* **EXERCISE MATERIAL**:
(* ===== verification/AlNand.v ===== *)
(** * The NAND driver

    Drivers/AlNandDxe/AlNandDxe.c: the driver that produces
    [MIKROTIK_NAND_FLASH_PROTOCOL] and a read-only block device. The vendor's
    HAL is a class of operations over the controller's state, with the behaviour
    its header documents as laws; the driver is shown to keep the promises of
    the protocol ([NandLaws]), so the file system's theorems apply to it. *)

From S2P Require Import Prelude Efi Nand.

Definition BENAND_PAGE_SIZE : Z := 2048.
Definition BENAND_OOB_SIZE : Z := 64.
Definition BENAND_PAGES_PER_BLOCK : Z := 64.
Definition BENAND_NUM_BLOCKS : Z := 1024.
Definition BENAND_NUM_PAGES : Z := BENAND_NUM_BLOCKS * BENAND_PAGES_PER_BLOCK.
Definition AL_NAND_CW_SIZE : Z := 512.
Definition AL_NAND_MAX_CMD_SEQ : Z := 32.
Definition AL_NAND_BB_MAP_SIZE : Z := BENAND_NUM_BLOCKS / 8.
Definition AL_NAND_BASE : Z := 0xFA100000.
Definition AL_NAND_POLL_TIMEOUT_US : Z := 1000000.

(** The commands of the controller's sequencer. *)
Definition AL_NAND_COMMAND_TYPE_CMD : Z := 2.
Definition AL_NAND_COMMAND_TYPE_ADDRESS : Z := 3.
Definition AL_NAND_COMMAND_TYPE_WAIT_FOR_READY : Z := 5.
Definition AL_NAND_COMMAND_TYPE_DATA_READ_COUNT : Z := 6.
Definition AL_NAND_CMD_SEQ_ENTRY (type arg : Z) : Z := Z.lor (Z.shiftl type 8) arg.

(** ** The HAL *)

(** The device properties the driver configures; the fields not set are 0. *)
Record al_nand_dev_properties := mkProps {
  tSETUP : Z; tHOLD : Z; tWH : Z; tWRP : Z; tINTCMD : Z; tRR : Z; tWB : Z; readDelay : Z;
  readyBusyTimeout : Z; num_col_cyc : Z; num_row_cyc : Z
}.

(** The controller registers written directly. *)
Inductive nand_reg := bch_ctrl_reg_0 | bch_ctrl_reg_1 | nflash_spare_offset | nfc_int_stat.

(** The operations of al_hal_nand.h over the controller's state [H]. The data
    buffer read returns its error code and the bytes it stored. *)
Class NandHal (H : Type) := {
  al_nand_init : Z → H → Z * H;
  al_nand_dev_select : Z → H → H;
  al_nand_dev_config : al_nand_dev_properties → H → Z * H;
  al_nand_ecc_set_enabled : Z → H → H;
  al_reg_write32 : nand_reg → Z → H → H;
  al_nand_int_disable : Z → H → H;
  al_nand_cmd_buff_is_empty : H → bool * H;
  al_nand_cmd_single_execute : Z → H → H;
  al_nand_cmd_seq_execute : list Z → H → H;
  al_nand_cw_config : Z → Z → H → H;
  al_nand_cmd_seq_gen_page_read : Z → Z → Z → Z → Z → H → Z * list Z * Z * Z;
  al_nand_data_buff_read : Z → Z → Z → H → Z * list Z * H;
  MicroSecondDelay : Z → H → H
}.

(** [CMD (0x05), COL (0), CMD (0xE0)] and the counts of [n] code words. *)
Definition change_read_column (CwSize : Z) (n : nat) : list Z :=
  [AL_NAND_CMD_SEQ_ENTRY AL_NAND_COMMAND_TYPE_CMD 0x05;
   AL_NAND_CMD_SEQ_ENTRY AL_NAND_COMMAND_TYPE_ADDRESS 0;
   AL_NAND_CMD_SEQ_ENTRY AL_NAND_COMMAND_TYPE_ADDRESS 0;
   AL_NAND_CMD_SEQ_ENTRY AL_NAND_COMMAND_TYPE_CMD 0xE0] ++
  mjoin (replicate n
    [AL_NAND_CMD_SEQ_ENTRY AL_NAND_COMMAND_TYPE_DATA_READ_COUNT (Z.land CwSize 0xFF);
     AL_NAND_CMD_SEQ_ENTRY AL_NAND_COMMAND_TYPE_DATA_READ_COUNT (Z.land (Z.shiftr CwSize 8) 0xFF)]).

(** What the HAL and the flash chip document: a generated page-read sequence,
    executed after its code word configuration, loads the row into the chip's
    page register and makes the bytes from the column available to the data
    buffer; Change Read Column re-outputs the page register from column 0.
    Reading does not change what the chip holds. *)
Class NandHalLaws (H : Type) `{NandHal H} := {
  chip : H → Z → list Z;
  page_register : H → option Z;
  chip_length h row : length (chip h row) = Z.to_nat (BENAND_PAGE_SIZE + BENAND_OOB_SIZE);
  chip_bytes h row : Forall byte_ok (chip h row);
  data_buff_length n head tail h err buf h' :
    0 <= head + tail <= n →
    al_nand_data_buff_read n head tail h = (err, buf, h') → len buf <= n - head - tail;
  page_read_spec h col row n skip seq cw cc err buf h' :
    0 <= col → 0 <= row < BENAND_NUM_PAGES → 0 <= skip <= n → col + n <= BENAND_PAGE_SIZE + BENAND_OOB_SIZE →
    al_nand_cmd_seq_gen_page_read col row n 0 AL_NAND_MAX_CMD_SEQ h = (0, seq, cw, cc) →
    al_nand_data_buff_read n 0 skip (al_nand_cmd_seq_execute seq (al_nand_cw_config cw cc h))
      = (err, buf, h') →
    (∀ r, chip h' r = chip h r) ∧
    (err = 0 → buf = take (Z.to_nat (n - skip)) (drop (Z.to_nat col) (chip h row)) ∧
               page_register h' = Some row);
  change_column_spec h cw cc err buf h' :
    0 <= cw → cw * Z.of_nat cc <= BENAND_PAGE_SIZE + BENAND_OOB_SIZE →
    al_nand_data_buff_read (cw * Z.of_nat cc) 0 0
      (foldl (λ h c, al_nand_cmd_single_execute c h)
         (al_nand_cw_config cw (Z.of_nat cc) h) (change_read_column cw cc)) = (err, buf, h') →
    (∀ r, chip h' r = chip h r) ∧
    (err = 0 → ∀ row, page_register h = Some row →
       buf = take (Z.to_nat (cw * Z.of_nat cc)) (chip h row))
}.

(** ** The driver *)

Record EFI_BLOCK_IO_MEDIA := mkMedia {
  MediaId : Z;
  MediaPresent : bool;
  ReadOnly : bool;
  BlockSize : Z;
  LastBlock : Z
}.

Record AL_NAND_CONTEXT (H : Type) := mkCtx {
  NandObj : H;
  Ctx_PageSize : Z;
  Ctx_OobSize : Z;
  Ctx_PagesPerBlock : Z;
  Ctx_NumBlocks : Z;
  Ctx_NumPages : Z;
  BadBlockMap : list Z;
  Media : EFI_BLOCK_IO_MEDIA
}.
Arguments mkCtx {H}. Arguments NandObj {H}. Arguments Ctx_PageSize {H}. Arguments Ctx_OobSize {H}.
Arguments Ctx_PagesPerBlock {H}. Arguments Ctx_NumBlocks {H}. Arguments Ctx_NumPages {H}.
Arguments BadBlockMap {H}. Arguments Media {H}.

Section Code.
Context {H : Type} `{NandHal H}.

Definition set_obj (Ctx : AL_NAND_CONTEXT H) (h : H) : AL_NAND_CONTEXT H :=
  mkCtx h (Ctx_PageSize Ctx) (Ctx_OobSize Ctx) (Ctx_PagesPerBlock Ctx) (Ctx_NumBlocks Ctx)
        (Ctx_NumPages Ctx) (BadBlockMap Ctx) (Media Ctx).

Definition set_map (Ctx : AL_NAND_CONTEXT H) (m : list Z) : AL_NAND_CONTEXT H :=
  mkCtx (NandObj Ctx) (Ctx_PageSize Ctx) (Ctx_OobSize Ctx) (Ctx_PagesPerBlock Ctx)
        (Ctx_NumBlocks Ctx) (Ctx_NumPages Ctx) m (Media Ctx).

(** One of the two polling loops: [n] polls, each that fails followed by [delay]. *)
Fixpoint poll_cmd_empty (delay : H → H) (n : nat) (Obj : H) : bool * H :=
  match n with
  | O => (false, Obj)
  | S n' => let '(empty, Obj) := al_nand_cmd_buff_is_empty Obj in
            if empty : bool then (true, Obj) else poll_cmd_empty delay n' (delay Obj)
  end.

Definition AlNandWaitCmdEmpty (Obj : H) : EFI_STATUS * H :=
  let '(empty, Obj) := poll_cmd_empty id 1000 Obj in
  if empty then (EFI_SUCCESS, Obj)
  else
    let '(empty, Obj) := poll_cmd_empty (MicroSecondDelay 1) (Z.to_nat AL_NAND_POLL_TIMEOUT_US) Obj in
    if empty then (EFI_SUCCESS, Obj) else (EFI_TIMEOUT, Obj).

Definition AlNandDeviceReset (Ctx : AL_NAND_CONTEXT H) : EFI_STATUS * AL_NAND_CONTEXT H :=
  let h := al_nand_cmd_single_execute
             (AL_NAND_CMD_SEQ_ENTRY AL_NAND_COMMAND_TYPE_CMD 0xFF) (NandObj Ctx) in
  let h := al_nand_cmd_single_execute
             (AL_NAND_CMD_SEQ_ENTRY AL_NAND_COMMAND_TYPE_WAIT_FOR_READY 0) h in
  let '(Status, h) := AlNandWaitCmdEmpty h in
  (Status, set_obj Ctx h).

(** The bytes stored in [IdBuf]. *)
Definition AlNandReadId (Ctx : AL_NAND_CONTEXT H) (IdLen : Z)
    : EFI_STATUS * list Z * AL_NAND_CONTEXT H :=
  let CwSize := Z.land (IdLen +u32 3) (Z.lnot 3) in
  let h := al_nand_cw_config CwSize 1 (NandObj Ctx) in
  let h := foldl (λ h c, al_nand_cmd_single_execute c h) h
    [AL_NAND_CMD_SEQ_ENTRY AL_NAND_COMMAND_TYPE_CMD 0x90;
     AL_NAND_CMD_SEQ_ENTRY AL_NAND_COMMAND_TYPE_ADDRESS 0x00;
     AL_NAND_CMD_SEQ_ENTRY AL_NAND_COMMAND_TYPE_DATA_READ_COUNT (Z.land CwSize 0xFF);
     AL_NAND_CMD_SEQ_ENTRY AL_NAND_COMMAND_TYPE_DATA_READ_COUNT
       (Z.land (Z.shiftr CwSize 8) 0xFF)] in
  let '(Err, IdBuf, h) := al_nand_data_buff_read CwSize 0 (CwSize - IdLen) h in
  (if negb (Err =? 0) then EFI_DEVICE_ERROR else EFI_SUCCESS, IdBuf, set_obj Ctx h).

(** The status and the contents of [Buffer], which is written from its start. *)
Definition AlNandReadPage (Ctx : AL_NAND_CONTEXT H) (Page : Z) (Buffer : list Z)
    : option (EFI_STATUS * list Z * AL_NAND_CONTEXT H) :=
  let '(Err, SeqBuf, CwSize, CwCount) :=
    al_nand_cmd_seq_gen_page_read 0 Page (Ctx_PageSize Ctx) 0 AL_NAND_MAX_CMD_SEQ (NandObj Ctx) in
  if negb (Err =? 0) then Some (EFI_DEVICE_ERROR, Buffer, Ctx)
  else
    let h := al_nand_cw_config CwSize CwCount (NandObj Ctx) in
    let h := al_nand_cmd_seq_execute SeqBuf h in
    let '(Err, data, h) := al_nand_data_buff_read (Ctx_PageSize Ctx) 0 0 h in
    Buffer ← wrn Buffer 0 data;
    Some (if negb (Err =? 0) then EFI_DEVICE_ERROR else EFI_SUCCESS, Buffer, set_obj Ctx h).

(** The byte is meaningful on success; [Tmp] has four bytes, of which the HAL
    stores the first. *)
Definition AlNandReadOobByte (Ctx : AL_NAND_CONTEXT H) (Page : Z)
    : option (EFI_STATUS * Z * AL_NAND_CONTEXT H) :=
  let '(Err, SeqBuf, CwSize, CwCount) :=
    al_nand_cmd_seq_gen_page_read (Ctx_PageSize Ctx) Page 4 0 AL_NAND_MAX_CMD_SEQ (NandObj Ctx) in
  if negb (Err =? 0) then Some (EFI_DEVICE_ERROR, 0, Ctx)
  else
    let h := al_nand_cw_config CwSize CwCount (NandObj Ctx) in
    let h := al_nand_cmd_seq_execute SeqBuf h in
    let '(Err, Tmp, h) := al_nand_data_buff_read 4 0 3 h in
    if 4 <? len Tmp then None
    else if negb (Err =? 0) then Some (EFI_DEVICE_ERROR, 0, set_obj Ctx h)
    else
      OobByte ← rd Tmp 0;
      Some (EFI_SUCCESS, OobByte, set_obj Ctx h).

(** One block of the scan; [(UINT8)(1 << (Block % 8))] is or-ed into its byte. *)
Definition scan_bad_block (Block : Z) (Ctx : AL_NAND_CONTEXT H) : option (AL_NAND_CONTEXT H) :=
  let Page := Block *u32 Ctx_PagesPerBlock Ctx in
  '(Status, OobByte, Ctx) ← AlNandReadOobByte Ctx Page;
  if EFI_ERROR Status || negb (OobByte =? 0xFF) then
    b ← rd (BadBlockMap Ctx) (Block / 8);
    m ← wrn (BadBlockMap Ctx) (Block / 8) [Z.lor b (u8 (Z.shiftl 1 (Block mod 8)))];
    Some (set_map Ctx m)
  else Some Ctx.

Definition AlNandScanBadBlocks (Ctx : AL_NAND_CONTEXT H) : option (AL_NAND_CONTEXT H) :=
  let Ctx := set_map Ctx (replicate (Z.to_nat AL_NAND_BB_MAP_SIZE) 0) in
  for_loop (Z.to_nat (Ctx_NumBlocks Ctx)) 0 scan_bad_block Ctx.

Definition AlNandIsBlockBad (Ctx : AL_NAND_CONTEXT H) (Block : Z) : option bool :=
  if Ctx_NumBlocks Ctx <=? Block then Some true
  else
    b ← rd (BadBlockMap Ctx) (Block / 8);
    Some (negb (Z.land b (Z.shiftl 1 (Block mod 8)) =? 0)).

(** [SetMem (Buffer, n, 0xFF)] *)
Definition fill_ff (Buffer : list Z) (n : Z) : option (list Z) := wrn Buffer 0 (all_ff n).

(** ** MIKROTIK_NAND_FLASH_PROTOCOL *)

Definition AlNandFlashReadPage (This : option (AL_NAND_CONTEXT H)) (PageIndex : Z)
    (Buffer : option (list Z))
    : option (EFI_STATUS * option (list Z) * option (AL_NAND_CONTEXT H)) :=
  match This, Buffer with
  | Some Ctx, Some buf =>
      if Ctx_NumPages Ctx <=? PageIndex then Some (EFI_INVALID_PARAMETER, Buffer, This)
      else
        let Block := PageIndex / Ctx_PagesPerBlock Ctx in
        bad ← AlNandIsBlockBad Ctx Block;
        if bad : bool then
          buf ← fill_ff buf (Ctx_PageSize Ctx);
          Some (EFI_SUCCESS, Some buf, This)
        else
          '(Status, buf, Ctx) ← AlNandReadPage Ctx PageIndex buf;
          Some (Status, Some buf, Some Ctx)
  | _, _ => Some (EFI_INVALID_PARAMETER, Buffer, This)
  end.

* **WHAT THE TASK ASKS**:
The expected answer is an exact copy of the lines above, beginning at the line with "(Ctx_NumPages Ctx) (BadBlockMap" and ending at the line with "IdBuf, set_obj Ctx h).", with both ends in.

* **TASK RESULT**:
        (Ctx_NumPages Ctx) (BadBlockMap Ctx) (Media Ctx).

Definition set_map (Ctx : AL_NAND_CONTEXT H) (m : list Z) : AL_NAND_CONTEXT H :=
  mkCtx (NandObj Ctx) (Ctx_PageSize Ctx) (Ctx_OobSize Ctx) (Ctx_PagesPerBlock Ctx)
        (Ctx_NumBlocks Ctx) (Ctx_NumPages Ctx) m (Media Ctx).

(** One of the two polling loops: [n] polls, each that fails followed by [delay]. *)
Fixpoint poll_cmd_empty (delay : H → H) (n : nat) (Obj : H) : bool * H :=
  match n with
  | O => (false, Obj)
  | S n' => let '(empty, Obj) := al_nand_cmd_buff_is_empty Obj in
            if empty : bool then (true, Obj) else poll_cmd_empty delay n' (delay Obj)
  end.

Definition AlNandWaitCmdEmpty (Obj : H) : EFI_STATUS * H :=
  let '(empty, Obj) := poll_cmd_empty id 1000 Obj in
  if empty then (EFI_SUCCESS, Obj)
  else
    let '(empty, Obj) := poll_cmd_empty (MicroSecondDelay 1) (Z.to_nat AL_NAND_POLL_TIMEOUT_US) Obj in
    if empty then (EFI_SUCCESS, Obj) else (EFI_TIMEOUT, Obj).

Definition AlNandDeviceReset (Ctx : AL_NAND_CONTEXT H) : EFI_STATUS * AL_NAND_CONTEXT H :=
  let h := al_nand_cmd_single_execute
             (AL_NAND_CMD_SEQ_ENTRY AL_NAND_COMMAND_TYPE_CMD 0xFF) (NandObj Ctx) in
  let h := al_nand_cmd_single_execute
             (AL_NAND_CMD_SEQ_ENTRY AL_NAND_COMMAND_TYPE_WAIT_FOR_READY 0) h in
  let '(Status, h) := AlNandWaitCmdEmpty h in
  (Status, set_obj Ctx h).

(** The bytes stored in [IdBuf]. *)
Definition AlNandReadId (Ctx : AL_NAND_CONTEXT H) (IdLen : Z)
    : EFI_STATUS * list Z * AL_NAND_CONTEXT H :=
  let CwSize := Z.land (IdLen +u32 3) (Z.lnot 3) in
  let h := al_nand_cw_config CwSize 1 (NandObj Ctx) in
  let h := foldl (λ h c, al_nand_cmd_single_execute c h) h
    [AL_NAND_CMD_SEQ_ENTRY AL_NAND_COMMAND_TYPE_CMD 0x90;
     AL_NAND_CMD_SEQ_ENTRY AL_NAND_COMMAND_TYPE_ADDRESS 0x00;
     AL_NAND_CMD_SEQ_ENTRY AL_NAND_COMMAND_TYPE_DATA_READ_COUNT (Z.land CwSize 0xFF);
     AL_NAND_CMD_SEQ_ENTRY AL_NAND_COMMAND_TYPE_DATA_READ_COUNT
       (Z.land (Z.shiftr CwSize 8) 0xFF)] in
  let '(Err, IdBuf, h) := al_nand_data_buff_read CwSize 0 (CwSize - IdLen) h in
  (if negb (Err =? 0) then EFI_DEVICE_ERROR else EFI_SUCCESS, IdBuf, set_obj Ctx h).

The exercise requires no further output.